On the other hand, Auro Chocolate brought Philippine cacao beans to the European market through a shipment to Antwerp, Belgium, on April 16, 2020. The shipment, which brought 20,000 kilograms of Mindanao-sourced, premium cacao beans, was composed of five different cacao varieties, including the Paquibato Origin, winner of the Cocoa Excellence Award in 2019.

Last, Philippine brand Coco Daily organic coconut milk arrived at the port of Saint Petersburg first week of April. Russian importer PanAsia Impex Ltd. said that the 1-liter packages of Coco Daily that arrived in the 40-foot shipping container will be available to mainstream consumers during the spring in Russia, which typically runs from March to May.

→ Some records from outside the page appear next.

(* ===== verification/CString.v ===== *)
(** Bytes and C strings of linear memory: reading and storing a run of bytes,
    the NUL-terminated string at an offset, and the lemmas every component that
    handles guest strings shares. *)
From Stdlib Require Import Strings.String Strings.Ascii.
From S2P Require Import Prelude Memory Ctx.

Definition bytes : Type := list Z.
Definition blen (s : bytes) : Z := Z.of_nat (length s).

(** A string literal. *)
Definition lit (s : string) : bytes := map (fun a => Z.of_N (N_of_ascii a)) (list_ascii_of_string s).

Definition read_bytes (m : memory) (off n : Z) : bytes := map (fun i => ld8 m (off + i)) (seqZ 0 n).

Definition write_bytes (m : memory) (off : Z) (s : bytes) : memory :=
  fun a => if (off <=? a) && (a <? off + blen s) then u8 (nth (Z.to_nat (a - off)) s 0) else m a.

Fixpoint cstr_go (fuel : nat) (m : memory) (a : Z) : option bytes :=
  match fuel with
  | O => None
  | S f => if ld8 m a =? 0 then Some [] else cons (ld8 m a) <$> cstr_go f m (a + 1)
  end.

(** The string at an offset; [None] when no NUL ends it inside the memory. *)
Definition cstr (c : exec_ctx) (off : Z) : option bytes :=
  cstr_go (Z.to_nat (memory_size c - off)) (mem c) off.

(** [wstr_check]: no string at offset 0 either. *)
Definition wstr_check (c : exec_ctx) (off : Z) : option bytes :=
  if (off =? 0) || (memory_size c <=? off) then None else cstr c off.

(** * Strings in memory *)

Definition byte_ok (b : Z) : Prop := 0 < b < 256.

(** The NUL-terminated string at an offset. *)
Definition str_at (m : memory) (off : Z) (s : bytes) : Prop :=
  read_bytes m off (blen s + 1) = s ++ [0] /\ Forall byte_ok s.

Lemma blen_nonneg s : 0 <= blen s.
Proof. unfold blen. lia. Qed.

Lemma blen_cons x s : blen (x :: s) = blen s + 1.
Proof. unfold blen. simpl. lia. Qed.

Lemma blen_app s t : blen (s ++ t) = blen s + blen t.
Proof. unfold blen. rewrite length_app. lia. Qed.

Lemma read_bytes_agree m m' off n :
  (forall a, off <= a < off + n -> ld8 m' a = ld8 m a) -> read_bytes m' off n = read_bytes m off n.
Proof. intros H. apply map_ext_in. intros i Hi. apply list_elem_of_In, elem_of_seqZ in Hi. apply H. lia. Qed.

Lemma read_bytes_S m off n : 0 <= n -> read_bytes m off (n + 1) = ld8 m off :: read_bytes m (off + 1) n.
Proof.
  intros Hn. unfold read_bytes. rewrite seqZ_cons by lia. cbn [map]. rewrite Z.add_0_r. f_equal.
  replace (Z.pred (n + 1)) with n by lia. replace (Z.succ 0) with (1 + 0) by lia. rewrite <-fmap_add_seqZ.
  change (map ?f (?g <$> ?l)) with (map f (map g l)). rewrite map_map. apply map_ext. intros i. f_equal. lia.
Qed.

Lemma read_bytes_0 m off : read_bytes m off 0 = [].
Proof. done. Qed.

Lemma read_byte m off : read_bytes m off 1 = [ld8 m off].
Proof. exact (read_bytes_S m off 0 ltac:(lia)). Qed.

Lemma read_bytes_app m off n k :
  0 <= n -> 0 <= k -> read_bytes m off (n + k) = read_bytes m off n ++ read_bytes m (off + n) k.
Proof.
  intros Hn. revert off. pattern n. apply natlike_ind; [|clear n Hn|done].
  - intros off Hk. by rewrite Z.add_0_r.
  - intros n Hn IH off Hk. replace (Z.succ n + k) with ((n + k) + 1) by lia.
    rewrite read_bytes_S, IH by lia. unfold Z.succ. rewrite read_bytes_S by lia. cbn [app]. f_equal. f_equal. f_equal. lia.
Qed.

Lemma read_bytes_write m off s :
  Forall (fun b => 0 <= b < 256) s -> read_bytes (write_bytes m off s) off (blen s) = s.
Proof.
  intros Hs. apply list_eq. intros i. unfold read_bytes. rewrite list_lookup_fmap.
  destruct (s !! i) as [b|] eqn:E.
  - pose proof (lookup_lt_Some _ _ _ E). rewrite lookup_seqZ_lt by (unfold blen; lia). cbn [fmap option_fmap option_map]. f_equal.
    unfold ld8, write_bytes, blen. destruct (Z.leb_spec off (off + (0 + Z.of_nat i))); [|lia].
    destruct (Z.ltb_spec (off + (0 + Z.of_nat i)) (off + Z.of_nat (length s))); [|lia]. cbn [andb].
    replace (Z.to_nat (off + (0 + Z.of_nat i) - off)) with i by lia.
    rewrite (nth_lookup_Some _ _ _ _ E), u8_idemp. rewrite Forall_forall in Hs.
    apply Z.mod_small. apply Hs. by eapply list_elem_of_lookup_2.
  - apply lookup_ge_None in E. by rewrite lookup_seqZ_ge by (unfold blen; lia).
Qed.

Lemma read_bytes_memcpy m dst src n :
  0 <= n -> read_bytes (memcpy m dst src n) dst n = read_bytes m src n.
Proof.
  intros Hn. apply map_ext_in. intros i Hi. apply list_elem_of_In, elem_of_seqZ in Hi.
  rewrite ld8_memcpy_in by lia. f_equal. lia.
Qed.

Lemma str_at_head m off s : str_at m off s -> ld8 m off = hd 0 s.
Proof.
  intros [H _]. pose proof (blen_nonneg s). rewrite read_bytes_S in H by lia. destruct s; simpl in *; congruence.
Qed.

Lemma str_at_cons m off b s : str_at m off (b :: s) -> ld8 m off = b /\ byte_ok b /\ str_at m (off + 1) s.
Proof.
  intros [H Hs]. apply Forall_cons in Hs as [Hb Hs]. pose proof (blen_nonneg s). rewrite blen_cons in H.
  rewrite read_bytes_S in H by lia. cbn [app] in H. injection H as H1 H2. by split_and!.
Qed.

Lemma str_at_cstr_go fuel m off s :
  str_at m off s -> blen s < Z.of_nat fuel -> cstr_go fuel m off = Some s.
Proof.
  revert off s. induction fuel as [|f IH]; intros off s Hs Hf; [pose proof (blen_nonneg s); lia|]. cbn [cstr_go].
  destruct s as [|b s].
  - apply str_at_head in Hs. simpl in Hs. by rewrite Hs.
  - apply str_at_cons in Hs as (-> & Hb & Hs). unfold byte_ok in Hb. destruct (Z.eqb_spec b 0); [lia|].
    rewrite blen_cons in Hf. rewrite (IH (off + 1) s) by (done || lia). done.
Qed.

Lemma str_at_cstr c off s : str_at (mem c) off s -> off + blen s < memory_size c -> cstr c off = Some s.
Proof. intros Hs Hb. apply str_at_cstr_go; [done|]. lia. Qed.

(** The name comparison of [find_entry]. *)
Lemma str_at_prefix m off s t : str_at m off s -> blen t = blen s -> read_bytes m off (blen t) = t <-> t = s.
Proof.
  intros [H _] Hl. pose proof (blen_nonneg s).
  rewrite Hl. rewrite read_bytes_app in H by lia. apply app_inj_1 in H as [H _].
  - rewrite H. split; congruence.
  - unfold read_bytes, blen in *. rewrite length_map, length_seqZ. lia.
Qed.

Lemma str_at_agree m m' off s :
  str_at m off s -> (forall a, off <= a <= off + blen s -> ld8 m' a = ld8 m a) -> str_at m' off s.
Proof. intros [H Hs] Ha. split; [|done]. rewrite <-H. apply read_bytes_agree. intros a Hr. apply Ha. lia. Qed.

Lemma str_at_app m off s t : str_at m off (s ++ t) -> str_at m (off + blen s) t.
Proof.
  revert off. induction s as [|b s IH]; intros off H; [by rewrite Z.add_0_r|].
  apply str_at_cons in H as (_ & _ & H). rewrite blen_cons. replace (off + (blen s + 1)) with (off + 1 + blen s) by lia. by apply IH.
Qed.

Lemma string_at m off s : read_bytes m off (blen s + 1) = s ++ [0] -> Forall byte_ok s -> str_at m off s.
Proof. by split. Qed.

(** A store of a string spares every byte outside it. *)
Lemma write_bytes_other m off s a : a < off \/ off + blen s <= a -> ld8 (write_bytes m off s) a = ld8 m a.
Proof.
  intros H. unfold ld8, write_bytes. destruct (Z.leb_spec off a), (Z.ltb_spec a (off + blen s)); try done; lia.
Qed.

Lemma write_bytes_frame m off s lo hi : hi <= off \/ off + blen s <= lo -> agree_on lo hi m (write_bytes m off s).
Proof. intros H a Ha. apply write_bytes_other. lia. Qed.

Lemma str_at_write m off s : Forall byte_ok s -> str_at (write_bytes m off (s ++ [0])) off s.
Proof.
  intros Hs. split; [|done]. replace (blen s + 1) with (blen (s ++ [0])) by (rewrite blen_app; done). apply read_bytes_write.
  apply Forall_app. split; [|by repeat constructor]. eapply Forall_impl; [exact Hs|]. unfold byte_ok. intros. lia.
Qed.

Lemma take_plus {A} n k (l : list A) : take (n + k) l = take n l ++ take k (drop n l).
Proof. revert l. induction n as [|n IH]; intros [|x l]; cbn; [by destruct k..|by destruct k|]. by rewrite IH. Qed.

(** * Scanning: the longest prefix of accepted characters, and the rest *)

Fixpoint span (f : Z -> bool) (s : bytes) : bytes * bytes :=
  match s with
  | b :: s' => if f b then let '(x, y) := span f s' in (b :: x, y) else ([], s)
  | [] => ([], [])
  end.

(** The characters in front of a NUL. *)
Definition c_str (s : bytes) : bytes := fst (span (fun b => negb (b =? 0)) s).

Lemma span_app f x y :
  Forall (fun b => f b = true) x -> match y with b :: _ => f b = false | [] => True end -> span f (x ++ y) = (x, y).
Proof.
  intros Hx Hy. induction Hx as [|b x Hb Hx IH]; cbn [span app].
  - destruct y as [|b y]; [done|]. cbn [span]. by rewrite Hy.
  - by rewrite Hb, IH.
Qed.

Lemma span_split f s : let '(x, y) := span f s in
  s = x ++ y /\ Forall (fun b => f b = true) x /\ match y with b :: _ => f b = false | [] => True end.
Proof.
  induction s as [|b s IH]; cbn [span]; [done|]. destruct (f b) eqn:E; [|done].
  destruct (span f s) as [x y]. destruct IH as (-> & Hx & Hy). split_and!; [done|by constructor|done].
Qed.

Lemma c_str_clean s : Forall (fun b => b <> 0) s -> c_str s = s.
Proof.
  intros Hs. unfold c_str. rewrite <-(app_nil_r s) at 1. rewrite span_app; [done| |done].
  eapply Forall_impl; [exact Hs|]. intros b Hb. apply Z.eqb_neq in Hb. cbn. by rewrite Hb.
Qed.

“Now is the time for Philippine agricultural products to thrive,” said DTI-EMB Director Senen M. Perlada. He said that DTI-EMB will strengthen its coordination with the DA and DTI-FTSC to match supply with demand. In turn, DTI-EMB will capacitate existing and aspiring exporters for them to be able to comply with international standards.

“Covid-19 may lead to market access issues and nontariff measures. It may be more difficult to comply with stricter regulations, certifications, external and domestic regulations. The DTI-EMB commits to assist exporters, especially MSMEs [micro, small and medium enterprises], to comply with these requirements and introduce their products to the world,” said Perlada.